# GIVEN DATA
(* ===== verification/Raft.v ===== *)
(** Model of raft/raft.go: the state of one server and each critical section of
    its handlers and goroutines as a function on that state.

    A Go [int] is a [Z].  [None] is a panic (an index out of range). *)

From S2P Require Import Prelude GoStd.

#[local] Open Scope Z_scope.
#[local] Open Scope go_scope.

Module Raft.

Section raft.
(** The type of the commands, [interface{}] in the code; [None] is [nil]. *)
Context {C : Type}.

(** ** Data *)

Record Log := mkLog {
  Entry : option C;
  Term : Z;
}.

Record ApplyMsg := mkApplyMsg {
  CommandValid : bool;
  Command : option C;
  CommandIndex : Z;
}.

(** [type Raft struct] without the lock, the RPC ends and the random source;
    [n_peers] is [len(rf.peers)], [electionResetCh] the number of tokens in the
    channel of capacity 1, [state] is 0 for a leader, 1 for a candidate and 2
    for a follower. *)
Record raft := mkRaft {
  n_peers : Z;
  me : Z;
  dead : Z;
  currentTerm : Z;
  voteFor : Z;
  log : list Log;
  LastLogIndex : Z;
  commitIndex : Z;
  lastApplied : Z;
  nextIndex : list Z;
  matchIndex : list Z;
  state : Z;
  electionResetCh : nat;
}.

Record AppendEntriesArgs := mkAppendEntriesArgs {
  ae_Term : Z;
  ae_LeaderId : Z;
  ae_PrevLogIndex : Z;
  ae_PrevLogTerm : Z;
  ae_Entries : list Log; (* [] is nil *)
  ae_LeaderCommit : Z;
}.

Record AppendEntriesReply := mkAppendEntriesReply {
  aer_Term : Z;
  aer_Success : bool;
}.

Record VoteArgs := mkVoteArgs {
  rv_Term : Z;
  rv_CandidateId : Z;
  rv_LastLogIndex : Z;
  rv_LastLogTerm : Z;
}.

Record VoteReply := mkVoteReply {
  rvr_Term : Z;
  rvr_VoteGranted : bool;
}.

(** ** Assignments *)

Definition set_term (t : Z) (rf : raft) : raft :=
  mkRaft (n_peers rf) (me rf) (dead rf) t (voteFor rf) (log rf) (LastLogIndex rf) (commitIndex rf)
    (lastApplied rf) (nextIndex rf) (matchIndex rf) (state rf) (electionResetCh rf).
Definition set_vote (v : Z) (rf : raft) : raft :=
  mkRaft (n_peers rf) (me rf) (dead rf) (currentTerm rf) v (log rf) (LastLogIndex rf) (commitIndex rf)
    (lastApplied rf) (nextIndex rf) (matchIndex rf) (state rf) (electionResetCh rf).
Definition set_log (l : list Log) (rf : raft) : raft :=
  mkRaft (n_peers rf) (me rf) (dead rf) (currentTerm rf) (voteFor rf) l (LastLogIndex rf) (commitIndex rf)
    (lastApplied rf) (nextIndex rf) (matchIndex rf) (state rf) (electionResetCh rf).
Definition set_commit (c : Z) (rf : raft) : raft :=
  mkRaft (n_peers rf) (me rf) (dead rf) (currentTerm rf) (voteFor rf) (log rf) (LastLogIndex rf) c
    (lastApplied rf) (nextIndex rf) (matchIndex rf) (state rf) (electionResetCh rf).
Definition set_applied (a : Z) (rf : raft) : raft :=
  mkRaft (n_peers rf) (me rf) (dead rf) (currentTerm rf) (voteFor rf) (log rf) (LastLogIndex rf)
    (commitIndex rf) a (nextIndex rf) (matchIndex rf) (state rf) (electionResetCh rf).
Definition set_nextIndex (l : list Z) (rf : raft) : raft :=
  mkRaft (n_peers rf) (me rf) (dead rf) (currentTerm rf) (voteFor rf) (log rf) (LastLogIndex rf)
    (commitIndex rf) (lastApplied rf) l (matchIndex rf) (state rf) (electionResetCh rf).
Definition set_matchIndex (l : list Z) (rf : raft) : raft :=
  mkRaft (n_peers rf) (me rf) (dead rf) (currentTerm rf) (voteFor rf) (log rf) (LastLogIndex rf)
    (commitIndex rf) (lastApplied rf) (nextIndex rf) l (state rf) (electionResetCh rf).
Definition set_state (s : Z) (rf : raft) : raft :=
  mkRaft (n_peers rf) (me rf) (dead rf) (currentTerm rf) (voteFor rf) (log rf) (LastLogIndex rf)
    (commitIndex rf) (lastApplied rf) (nextIndex rf) (matchIndex rf) s (electionResetCh rf).
Definition set_dead (d : Z) (rf : raft) : raft :=
  mkRaft (n_peers rf) (me rf) d (currentTerm rf) (voteFor rf) (log rf) (LastLogIndex rf)
    (commitIndex rf) (lastApplied rf) (nextIndex rf) (matchIndex rf) (state rf) (electionResetCh rf).
Definition set_resetCh (n : nat) (rf : raft) : raft :=
  mkRaft (n_peers rf) (me rf) (dead rf) (currentTerm rf) (voteFor rf) (log rf) (LastLogIndex rf)
    (commitIndex rf) (lastApplied rf) (nextIndex rf) (matchIndex rf) (state rf) n.

(** ** Creation and queries *)

Definition readPersist (data : list Byte.byte) (rf : raft) : raft := rf.

Definition persist (rf : raft) (persisted : list Byte.byte) : list Byte.byte := persisted.

Definition Make (npeers : nat) (me : Z) (persisted : list Byte.byte) : raft :=
  readPersist persisted
    (mkRaft (Z.of_nat npeers) me 0 0 (-1) [mkLog None 0] 0 0 0 (replicate npeers 1) (replicate npeers 0) 2 0).

Definition GetState (rf : raft) : Z * bool := (currentTerm rf, state rf =? 0).

Definition Kill (rf : raft) : raft := set_dead 1 rf.
Definition killed (rf : raft) : bool := dead rf =? 1.

(** A send on a full channel takes the [default] branch. *)
Definition resetElectionTimer (rf : raft) : raft :=
  if Nat.ltb (electionResetCh rf) 1 then set_resetCh (S (electionResetCh rf)) rf else rf.

Definition last_index (rf : raft) : Z := zlen (log rf) - 1.

(** ** Sending AppendEntries: [RequestHeartBeat] *)

(** The arguments one goroutine builds under the lock. *)
Definition heartbeat_args (server : Z) (rf : raft) : option AppendEntriesArgs :=
  next ← (nextIndex rf).[server];
  if zlen (log rf) - 1 <? next then
    e ← (log rf).[next - 1];
    Some (mkAppendEntriesArgs (currentTerm rf) (me rf) (next - 1) (Term e) [] (commitIndex rf))
  else if next >? 1 then
    e ← (log rf).[next - 1];
    entries ← (log rf).[next :];
    Some (mkAppendEntriesArgs (currentTerm rf) (me rf) (next - 1) (Term e) entries (commitIndex rf))
  else
    entries ← (log rf).[next :];
    Some (mkAppendEntriesArgs (currentTerm rf) (me rf) 0 (-1) entries (commitIndex rf)).

(** The loop over [matchIndex] that may advance [commitIndex] to [cmt]. *)
Fixpoint commit_loop (rf : raft) (cmt : Z) (i : Z) (match_ : list Z) (cnt : Z) : option raft :=
  match match_ with
  | [] => Some rf
  | m :: match_ =>
      if negb (i =? me rf) && (m >=? cmt) then
        let cnt := cnt + 1 in
        if cnt >? Z.quot (n_peers rf) 2 then
          e ← (log rf).[cmt];
          if Term e =? currentTerm rf then Some (set_commit cmt rf)
          else commit_loop rf cmt (i + 1) match_ cnt
        else commit_loop rf cmt (i + 1) match_ cnt
      else commit_loop rf cmt (i + 1) match_ cnt
  end.

(** [rf.nextIndex[server]--] *)
Definition decrement_next (server : Z) (rf : raft) : option raft :=
  next ← (nextIndex rf).[server];
  l ← (nextIndex rf).[server <- next - 1];
  Some (set_nextIndex l rf).

(** What the goroutine does with the reply. *)
Definition heartbeat_reply (server : Z) (args : AppendEntriesArgs) (reply : AppendEntriesReply)
    (rf : raft) : option raft :=
  if negb (ae_Term args =? currentTerm rf) then Some rf
  else if aer_Term reply >? currentTerm rf then
    Some (set_state 2 (set_vote (-1) (set_term (aer_Term reply) rf)))
  else if negb (zlen (ae_Entries args) =? 0) then
    if aer_Success reply then
      nl ← (nextIndex rf).[server <- ae_PrevLogIndex args + zlen (ae_Entries args) + 1];
      ml ← (matchIndex rf).[server <- ae_PrevLogIndex args + zlen (ae_Entries args)];
      let rf := set_matchIndex ml (set_nextIndex nl rf) in
      cmt ← (matchIndex rf).[server];
      if commitIndex rf <? cmt then commit_loop rf cmt 0 (matchIndex rf) 1 else Some rf
    else decrement_next server rf
  else if negb (aer_Success reply) then decrement_next server rf
  else Some rf.

(** ** Receiving AppendEntries: [RequestAppendEntriesReply] *)

(** The loop that skips the entries already in the log: the entries left and
    [logIdx]. *)
Fixpoint match_loop (entries : list Log) (logIdx : Z) (lg : list Log) : option (list Log * Z) :=
  match entries with
  | [] => Some ([], logIdx)
  | e :: rest =>
      if logIdx >=? zlen lg then Some (e :: rest, logIdx)
      else
        x ← lg.[logIdx];
        if Term e =? Term x then match_loop rest (logIdx + 1) lg else Some (e :: rest, logIdx)
  end.

(** Truncate at a conflict and append what is missing. *)
Definition merge_log (prev : Z) (entries lg : list Log) : option (list Log) :=
  '(entries, logIdx) ← match_loop entries (prev + 1) lg;
  if (logIdx <=? zlen lg - 1) && negb (zlen entries =? 0) then
    l ← lg.[: logIdx]; Some (l ++ entries)
  else if (logIdx >=? zlen lg) && negb (zlen entries =? 0) then Some (lg ++ entries)
  else Some lg.

(** A new term or leader is adopted. *)
Definition adopt_leader (args : AppendEntriesArgs) (rf : raft) : raft :=
  let rf := if ae_Term args >? currentTerm rf
            then set_term (ae_Term args) (set_vote (-1) rf) else rf in
  resetElectionTimer (set_state 2 (set_vote (ae_LeaderId args) rf)).

Definition RequestAppendEntriesReply (args : AppendEntriesArgs) (rf : raft) :
    option (raft * AppendEntriesReply) :=
  if (zlen (ae_Entries args) =? 0) && (ae_Term args >=? currentTerm rf) then
    let rf := adopt_leader args rf in
    ok ← (if zlen (log rf) - 1 <? ae_PrevLogIndex args then Some false
          else e ← (log rf).[ae_PrevLogIndex args]; Some (Term e =? ae_PrevLogTerm args));
    if negb ok then Some (rf, mkAppendEntriesReply (currentTerm rf) false)
    else
      let rf :=
        if ae_LeaderCommit args >? commitIndex rf then
          if zlen (log rf) - 1 >=? ae_LeaderCommit args
          then set_commit (ae_LeaderCommit args) rf else set_commit (zlen (log rf) - 1) rf
        else rf in
      Some (rf, mkAppendEntriesReply (currentTerm rf) true)
  else if ae_Term args >=? currentTerm rf then
    let rf := adopt_leader args rf in
    ok ← (if ae_PrevLogIndex args =? 0 then Some true
          else if zlen (log rf) >=? ae_PrevLogIndex args + 1
               then e ← (log rf).[ae_PrevLogIndex args]; Some (Term e =? ae_PrevLogTerm args)
               else Some false);
    if (ok : bool) then
      l ← merge_log (ae_PrevLogIndex args) (ae_Entries args) (log rf);
      let rf := set_log l rf in
      let rf := if zlen (log rf) - 1 >=? ae_LeaderCommit args
                then set_commit (ae_LeaderCommit args) rf else set_commit (zlen (log rf) - 1) rf in
      Some (rf, mkAppendEntriesReply (currentTerm rf) true)
    else Some (rf, mkAppendEntriesReply (currentTerm rf) false)
  else Some (rf, mkAppendEntriesReply (currentTerm rf) false).

(** ** Elections *)

(** The boolean tells whether the round goes on to [RequestVote]. *)
Definition startElection (rf : raft) : raft * bool :=
  if state rf =? 0 then (rf, false)
  else (set_vote (me rf) (set_term (currentTerm rf + 1) (set_state 1 rf)), true).

(** The index and term of the last entry, -1 for the term of an empty log. *)
Definition last_log_term (rf : raft) : option Z :=
  if zlen (log rf) >? 1 then e ← (log rf).[zlen (log rf) - 1]; Some (Term e) else Some (-1).

(** The arguments [RequestVote] builds under the lock. *)
Definition vote_args (rf : raft) : option VoteArgs :=
  t ← last_log_term rf;
  Some (mkVoteArgs (currentTerm rf) (me rf) (zlen (log rf) - 1) t).

(** The test on the candidate's log. *)
Definition log_ok (args : VoteArgs) (rf : raft) (lastTerm : Z) : bool :=
  (zlen (log rf) =? 1) || (rv_LastLogTerm args >? lastTerm) ||
  ((rv_LastLogTerm args =? lastTerm) && (rv_LastLogIndex args >=? zlen (log rf) - 1)).

(** The handler of a vote request. *)
Definition RequestVoteReply (args : VoteArgs) (rf : raft) : option (raft * VoteReply) :=
  lastTerm ← last_log_term rf;
  let rf := if rv_Term args >? currentTerm rf
            then set_state 2 (set_vote (-1) (set_term (rv_Term args) rf)) else rf in
  if (rv_Term args >=? currentTerm rf) && log_ok args rf lastTerm then
    if (voteFor rf =? -1) || (voteFor rf =? rv_CandidateId args) then
      Some (resetElectionTimer (set_vote (rv_CandidateId args) rf), mkVoteReply (currentTerm rf) true)
    else Some (rf, mkVoteReply (currentTerm rf) false)
  else Some (rf, mkVoteReply (currentTerm rf) false).

(** The goroutine of [RequestVote] with its reply; [voteNum] is shared by the
    goroutines of the round.  The boolean tells whether this goroutine made the
    server leader and started [leaderBeatLoop]. *)
Definition vote_reply (args : VoteArgs) (reply : VoteReply) (rf : raft) (voteNum : Z) : raft * Z * bool :=
  if negb (currentTerm rf =? rv_Term args) || negb (state rf =? 1) then (rf, voteNum, false)
  else if rvr_VoteGranted reply then
    let voteNum := voteNum + 1 in
    if (voteNum >? Z.quot (n_peers rf) 2) && (state rf =? 1) then
      let rf := set_state 0 rf in
      (set_nextIndex (map (λ _, zlen (log rf)) (nextIndex rf)) rf, voteNum, true)
    else (rf, voteNum, false)
  else if currentTerm rf <? rvr_Term reply then
    (set_state 2 (set_vote (-1) (set_term (rvr_Term reply) rf)), voteNum, false)
  else (rf, voteNum, false).

(** ** [Start] and the applier *)

(** The second critical section of [Start], with the [term] that [GetState]
    returned in the first. *)
Definition Start_append (command : C) (term : Z) (rf : raft) : raft * Z :=
  (set_log (log rf ++ [mkLog (Some command) term]) rf, zlen (log rf)).

(** [Start] when nothing else takes the lock in between. *)
Definition Start (command : C) (rf : raft) : raft * (Z * Z * bool) :=
  let '(term, isLeader) := GetState rf in
  if isLeader then
    let '(rf, index) := Start_append command term rf in (rf, (index, term, isLeader))
  else (rf, (0, term, isLeader)).

(** One pass of [applier] under the lock; the message is sent afterwards. *)
Definition applier_step (rf : raft) : option (raft * option ApplyMsg) :=
  if commitIndex rf >? lastApplied rf then
    let rf := set_applied (lastApplied rf + 1) rf in
    e ← (log rf).[lastApplied rf];
    Some (rf, Some (mkApplyMsg true (Entry e) (lastApplied rf)))
  else Some (rf, None).

(** ** The loops: what one pass does, given whether the deadline has passed *)

Inductive loop_action := Exit | Sleep | Elect | Beat.

(** [electionLoop]: the reset token, if any, postpones the deadline. *)
Definition electionLoop_step (after_deadline : bool) (rf : raft) : raft * loop_action :=
  if killed rf then (rf, Exit)
  else if (GetState rf).2 then (rf, Exit)
  else
    let '(rf, expired) :=
      match electionResetCh rf with
      | S n => (set_resetCh n rf, false)
      | O => (rf, after_deadline)
      end in
    (rf, if expired then Elect else Sleep).

(** [leaderBeatLoop] *)
Definition leaderBeatLoop_step (after_deadline : bool) (rf : raft) : loop_action :=
  if killed rf then Exit
  else if negb (GetState rf).2 then Exit
  else if after_deadline then Beat else Sleep.

(** Its end: whether the election loop is started again. *)
Definition leaderBeatLoop_end (rf : raft) : bool := negb (GetState rf).2 && negb (killed rf).

End raft.

Arguments Log : clear implicits.
Arguments ApplyMsg : clear implicits.
Arguments raft : clear implicits.
Arguments AppendEntriesArgs : clear implicits.

End Raft.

# TASK TO CARRY OUT
Above are the records. Print exactly, and only, the lines from the line with "(** The loop over" to the line with "e ← (log rf).[cmt];", both inclusive.

# SOLUTION
(** The loop over [matchIndex] that may advance [commitIndex] to [cmt]. *)
Fixpoint commit_loop (rf : raft) (cmt : Z) (i : Z) (match_ : list Z) (cnt : Z) : option raft :=
  match match_ with
  | [] => Some rf
  | m :: match_ =>
      if negb (i =? me rf) && (m >=? cmt) then
        let cnt := cnt + 1 in
        if cnt >? Z.quot (n_peers rf) 2 then
          e ← (log rf).[cmt];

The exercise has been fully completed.